When I was in the seventh grade, we had an English teacher; her name was Mrs. Miller. Our assingment was to write a short story about anything we wanted. I wrote a story about a Mustang and a Corvette sitting at a red light. The suspense built up, as the adrenalin, RPMs and the smell of exhaust mixed together. At the end of the story, you didn't know if the Corvette was ever there; or if it was a ghost. When I received the paper back the next day, it was covered from top to bottom with red ink. However I received a 100 for content. At the end of class, she took me aside and told me I had what it takes to be a great writer. Being a young boy of thirteen, I had no interest in spelling, grammar and punctuation. (To this day, it's unbelievably hard for me.) So I srugged it off.

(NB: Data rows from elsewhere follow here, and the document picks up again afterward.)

(* ================================================================== *)
(** * Joining with a separator *)

Lemma no_char_app (x : ascii) (s t : string) :
  no_char x (s ++ t) = no_char x s && no_char x t.
Proof. apply all_chars_app. Qed.

Lemma no_char_sep (x : ascii) (s t : string) : no_char x (s ++ String x t) = false.
Proof.
  rewrite no_char_app. cbn. rewrite Ascii.eqb_refl. cbn. apply andb_false_r.
Qed.

(** Cutting at the first separator. *)
Lemma cut_first (x : ascii) (a b s t : string) :
  no_char x a = true -> no_char x b = true ->
  a ++ String x s = b ++ String x t -> a = b /\ s = t.
Proof.
  revert b. induction a as [|c a IH]; intros [|d b] Ha Hb H; cbn [append] in H.
  - inversion H. auto.
  - inversion H; subst. cbn in Hb. rewrite Ascii.eqb_refl in Hb. discriminate.
  - inversion H; subst. cbn in Ha. rewrite Ascii.eqb_refl in Ha. discriminate.
  - inversion H; subst.
    cbn in Ha, Hb. apply andb_true_iff in Ha, Hb.
    destruct (IH b (proj2 Ha) (proj2 Hb) H2) as [-> ->]. auto.
Qed.

(** Cutting at the last separator. *)
Lemma cut_last (x : ascii) (a b s t : string) :
  no_char x s = true -> no_char x t = true ->
  a ++ String x s = b ++ String x t -> a = b /\ s = t.
Proof.
  intros Hs Ht. revert b.
  induction a as [|c a IH]; intros [|d b] H; cbn [append] in H.
  - inversion H. auto.
  - inversion H; subst. now rewrite no_char_sep in Hs.
  - inversion H; subst. now rewrite no_char_sep in Ht.
  - inversion H; subst. destruct (IH b H2) as [-> ->]. auto.
Qed.

Lemma join_cons (sep x y : string) (l : list string) :
  join sep (x :: y :: l) = x ++ sep ++ join sep (y :: l).
Proof. reflexivity. Qed.

Lemma join_inj (x : ascii) (l1 l2 : list string) :
  forallb (field_ok x) l1 = true ->
  forallb (field_ok x) l2 = true ->
  join (String x EmptyString) l1 = join (String x EmptyString) l2 ->
  l1 = l2.
Proof.
  revert l2. induction l1 as [|a l1 IH]; intros [|b l2] H1 H2 H.
  - reflexivity.
  - exfalso. cbn [forallb] in H2. apply andb_true_iff in H2.
    destruct H2 as [Hb _]. unfold field_ok in Hb. apply andb_true_iff in Hb.
    destruct b as [|c b]; [destruct Hb; discriminate|].
    destruct l2; cbn in H; discriminate.
  - exfalso. cbn [forallb] in H1. apply andb_true_iff in H1.
    destruct H1 as [Ha _]. unfold field_ok in Ha. apply andb_true_iff in Ha.
    destruct a as [|c a]; [destruct Ha; discriminate|].
    destruct l1; cbn in H; discriminate.
  - cbn [forallb] in H1, H2. apply andb_true_iff in H1, H2.
    destruct H1 as [Ha H1], H2 as [Hb H2].
    unfold field_ok in Ha, Hb. apply andb_true_iff in Ha, Hb.
    destruct Ha as [_ Ha], Hb as [_ Hb].
    destruct l1 as [|a' l1]; destruct l2 as [|b' l2].
    + cbn in H. now subst.
    + exfalso. rewrite join_cons in H. cbn [join String.concat] in H. subst a.
      change (b ++ String x EmptyString ++ ?r) with (b ++ String x r) in Ha.
      now rewrite no_char_sep in Ha.
    + exfalso. rewrite join_cons in H. cbn [join String.concat] in H. subst b.
      change (a ++ String x EmptyString ++ ?r) with (a ++ String x r) in Hb.
      now rewrite no_char_sep in Hb.
    + rewrite !join_cons in H.
      change (a ++ String x EmptyString ++ ?r) with (a ++ String x r) in H.
      change (b ++ String x EmptyString ++ ?r) with (b ++ String x r) in H.
      apply cut_first in H; try assumption.
      destruct H as [-> H]. f_equal. now apply IH.
Qed.

(* ================================================================== *)
(** * Sorting the items *)

Section Sorting.

Context {A : Type}.
Variable leb : A -> A -> bool.

Lemma insert_by_perm (x : A) (l : list A) :
  Permutation (insert_by leb x l) (x :: l).
Proof.
  induction l as [|y l IH]; cbn [insert_by]; [reflexivity|].
  destruct (leb x y); [reflexivity|].
  rewrite IH. apply perm_swap.
Qed.

Lemma sort_by_perm (l : list A) : Permutation (sort_by leb l) l.
Proof.
  unfold sort_by. induction l as [|x l IH]; cbn [fold_right]; [reflexivity|].
  rewrite insert_by_perm. now constructor.
Qed.

Hypothesis leb_total : forall a b, leb a b = true \/ leb b a = true.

In the early 80's I wrote and illustrated three children's books... "Too Much Cheese"..."The Fox and Farmer Beeching"...and "The Secret of Cypress Swamp." My attemps to get published were unsuccessful. So I just set it aside and told myself, "you're a construction worker, not a writer."

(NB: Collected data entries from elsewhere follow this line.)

(** * A shallow embedding of the NextJS audio player

    The player component (AudioPlayer), its progress reconciliation and
    the auth context are React code: handlers that read the values of the
    current render, call state setters, mutate two refs and talk to the
    browser (media element, timers, object URLs, fetch, localStorage).

    The embedding keeps that shape.  A component instance is a record
    holding the [useState] values, the [useRef] cells and the browser
    resources the component owns; every handler is a state transformer
    over that record, written in a small state-and-exception monad so that
    [try]/[catch]/[finally] read as in the source.  What the outside world
    decides (whether a fetch resolves, which status it carries, whether
    the media element accepts [play()]) is an explicit argument of the
    handler.  Calls to the logging helpers are observers only and are left
    out of the handlers; the session logger, the login form, the chapter
    list and the demo page's log are embedded on their own, each in its
    module.

    JavaScript numbers that hold times and percentages are modelled as
    rationals ([Q]); [NaN], the result of [parseFloat] on a non-number, is
    the [None] of [option Q]. *)

From Stdlib Require Import QArith Qminmax Qround Qabs ZArith Bool Ascii String List Lia Lqa.
From stdpp Require Import gmap strings pretty.
Import ListNotations.

Local Open Scope string_scope.

(** ** JavaScript values and numbers *)

(** The scalars a JSON progress record carries in its fields (the
    specification types them as numbers and booleans; string-valued
    fields are outside the record type). *)
Inductive JsVal : Type :=
| JUndefined
| JNull
| JBool (b : bool)
| JNum (q : Q).

(** [parseFloat(v)]: a number is returned as it is, every other scalar of
    [JsVal] stringifies to text that does not start a number: [NaN]. *)
Definition parseFloat (v : JsVal) : option Q :=
  match v with JNum q => Some q | _ => None end.

Definition Qlt_bool (x y : Q) : bool := negb (Qle_bool y x).

(** [a < b] on numbers that may be [NaN]: false when either side is
    [NaN]. *)
Definition num_lt (a b : option Q) : bool :=
  match a, b with Some x, Some y => Qlt_bool x y | _, _ => false end.

(** [n || 0] on a number: [0] and [NaN] are falsy. *)
Definition num_or_zero (n : option Q) : Q :=
  match n with
  | Some q => if Qeq_bool q 0 then 0%Q else q
  | None => 0%Q
  end.

(** [v === 1 || v === true] *)
Definition strict_eq_one_or_true (v : JsVal) : bool :=
  match v with
  | JNum q => Qeq_bool q 1
  | JBool b => b
  | _ => false
  end.

(** Truthiness of an optional string (a token, a URL): [undefined], [null]
    and the empty string are falsy. *)
Definition truthy_string (s : string) : bool :=
  match s with EmptyString => false | _ => true end.

Definition truthy_opt_string (o : option string) : bool :=
  match o with Some s => truthy_string s | None => false end.

(** Truthiness of a position held in state ([null] or a number). *)
Definition truthy_opt_num (o : option Q) : bool :=
  match o with Some q => negb (Qeq_bool q 0) | None => false end.

Record JsError : Type := { err_name : string; err_message : string }.

Definition mkError (msg : string) : JsError :=
  {| err_name := "Error"; err_message := msg |}.

(** ** State and exceptions *)

Inductive Completion (A : Type) : Type :=
| Normal (a : A)
| Throw (e : JsError).
Arguments Normal {A} a.
Arguments Throw {A} e.

Definition M (S A : Type) : Type := S -> Completion A * S.

Definition ret {S A} (a : A) : M S A := fun s => (Normal a, s).

Definition bind {S A B} (m : M S A) (k : A -> M S B) : M S B :=
  fun s =>
    match m s with
    | (Normal a, s') => k a s'
    | (Throw e, s') => (Throw e, s')
    end.

Definition throw {S A} (e : JsError) : M S A := fun s => (Throw e, s).

Definition get {S} : M S S := fun s => (Normal s, s).

Definition modify {S} (f : S -> S) : M S unit := fun s => (Normal tt, f s).

(** [try { body } catch (e) { handler e }] *)
Definition try_catch {S A} (body : M S A) (handler : JsError -> M S A) : M S A :=
  fun s =>
    match body s with
    | (Normal a, s') => (Normal a, s')
    | (Throw e, s') => handler e s'
    end.

(** [try { body } finally { fin }]: [fin] runs on both exits and the
    completion of [body] is kept. *)
Definition try_finally {S A} (body : M S A) (fin : M S unit) : M S A :=
  fun s =>
    match body s with
    | (c, s') =>
        match fin s' with
        | (Normal _, s'') => (c, s'')
        | (Throw e, s'') => (Throw e, s'')
        end
    end.

(** A call whose promise the caller drops: the effects happen, the
    completion is not observed. *)
Definition fire_and_forget {S A} (m : M S A) : M S unit :=
  fun s => (Normal tt, snd (m s)).

Definition exec {S A} (m : M S A) (s : S) : S := snd (m s).
Definition completion {S A} (m : M S A) (s : S) : Completion A := fst (m s).

Declare Scope js_scope.
Delimit Scope js_scope with js.
Notation "x <- m ;; k" := (bind m (fun x => k))
  (at level 100, m at next level, right associativity) : js_scope.
Notation "m ;;; k" := (bind m (fun _ => k))
  (at level 100, right associativity) : js_scope.

(** ** The network *)

(** A response: its HTTP status and what reading its body gives
    ([json()], [text()] or [blob()], which may reject). *)
Record Response (B : Type) : Type :=
  { status : Z; body : Completion B }.
Arguments status {B} r.
Arguments body {B} r.

(** [response.ok]: the status is in the range 200-299. *)
Definition ok {B} (r : Response B) : bool :=
  ((200 <=? status r) && (status r <=? 299))%Z.

(** What a [fetch] call settles to: the promise rejects (network failure)
    or resolves with a response. *)
Inductive FetchOutcome (B : Type) : Type :=
| NetworkError (e : JsError)
| Responded (r : Response B).
Arguments NetworkError {B} e.
Arguments Responded {B} r.

Definition failed {B} (o : FetchOutcome B) : bool :=
  match o with
  | NetworkError _ => true
  | Responded r => negb (ok r)
  end.

Record Request : Type :=
  { req_method : string;
    req_url : string;
    req_bearer : option string;
    req_body : option (Z * string * Q) }.

(** ** The player component (AudioPlayer) *)

Module AudioPlayer.

Local Open Scope js_scope.

(** The caller's [onProgressUpdate] function: it returns or it raises. *)
Record Callback : Type := { cb_raises : option JsError }.

Record Props : Type :=
  { apiBaseUrl : string;
    authToken : option string;
    onProgressUpdate : option Callback;
    autoPlay : bool }.

(** The [useState] cells.  [resumePosition] is [null] until a progress
    record sets it to a number. *)
Record State : Type :=
  { isPlaying : bool;
    isLoading : bool;
    duration : Q;
    currentTime : Q;
    playbackRate : Q;
    error : option string;
    resumeAvailable : bool;
    resumePosition : option Q;
    showStartOver : bool;
    completionPercentage : Q }.

Definition initialState : State :=
  {| isPlaying := false; isLoading := false; duration := 0; currentTime := 0;
     playbackRate := 1; error := None; resumeAvailable := false;
     resumePosition := None; showStartOver := false;
     completionPercentage := 0 |}.

(** What the media element's [src] holds: a plain URL or an object URL
    made by [URL.createObjectURL], named by its handle. *)
Inductive MediaSrc : Type :=
| SrcUrl (u : string)
| SrcObjectUrl (h : positive).

(** The function [handleResume] stores in [onloadedmetadata]; it closes
    over the [resumePosition] of the render that ran [handleResume]. *)
Inductive Listener : Type :=
| ResumeOnMetadata (captured_resumePosition : option Q).

(** The [<audio>] element, as far as the component reads and writes it.
    [media_currentTime] is what the element's [currentTime] reads: the
    position the last seek moved to.  [media_duration] is 0 until the
    element has metadata.  How the position advances during playback is
    not part of the component and is not modelled. *)
Record Audio : Type :=
  { src : option MediaSrc;
    media_currentTime : Q;
    media_duration : Q;
    paused : bool;
    onloadedmetadata : option Listener }.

In 2006, on my way home from Ice Fishing with one of my sons; I told him I was going to write a small novel.
"Have you ever read a novel," he asked?
"Well... no I haven't," I replied.
"Well then how the hell are you going to write one," he giggled.
So I went on to write a small SiFi, titled "When We Play God." Some that read it, liked it, however most did not. ( It was one of those Stephen King things (either you like it or you don't.) I told myself that I could do better and wrote "Cross Cut Alley" (a believable fiction.) In 2010 I wrote "Grandpa and Me" (another believable fiction) and my own version of "Crumbs of a Writer," a collection of true short stories, for my grandchildren and their grandchildren. My goal was to have something published, to leave a footprint to show that I once existed.
I have now found a publisher and we have published "Cross Cut Alley"... "Too Much Cheese"... "Grandpa and Me" and "The Secret of Cypress Swamp." Coming soon "The Fox and Farmer Beeching."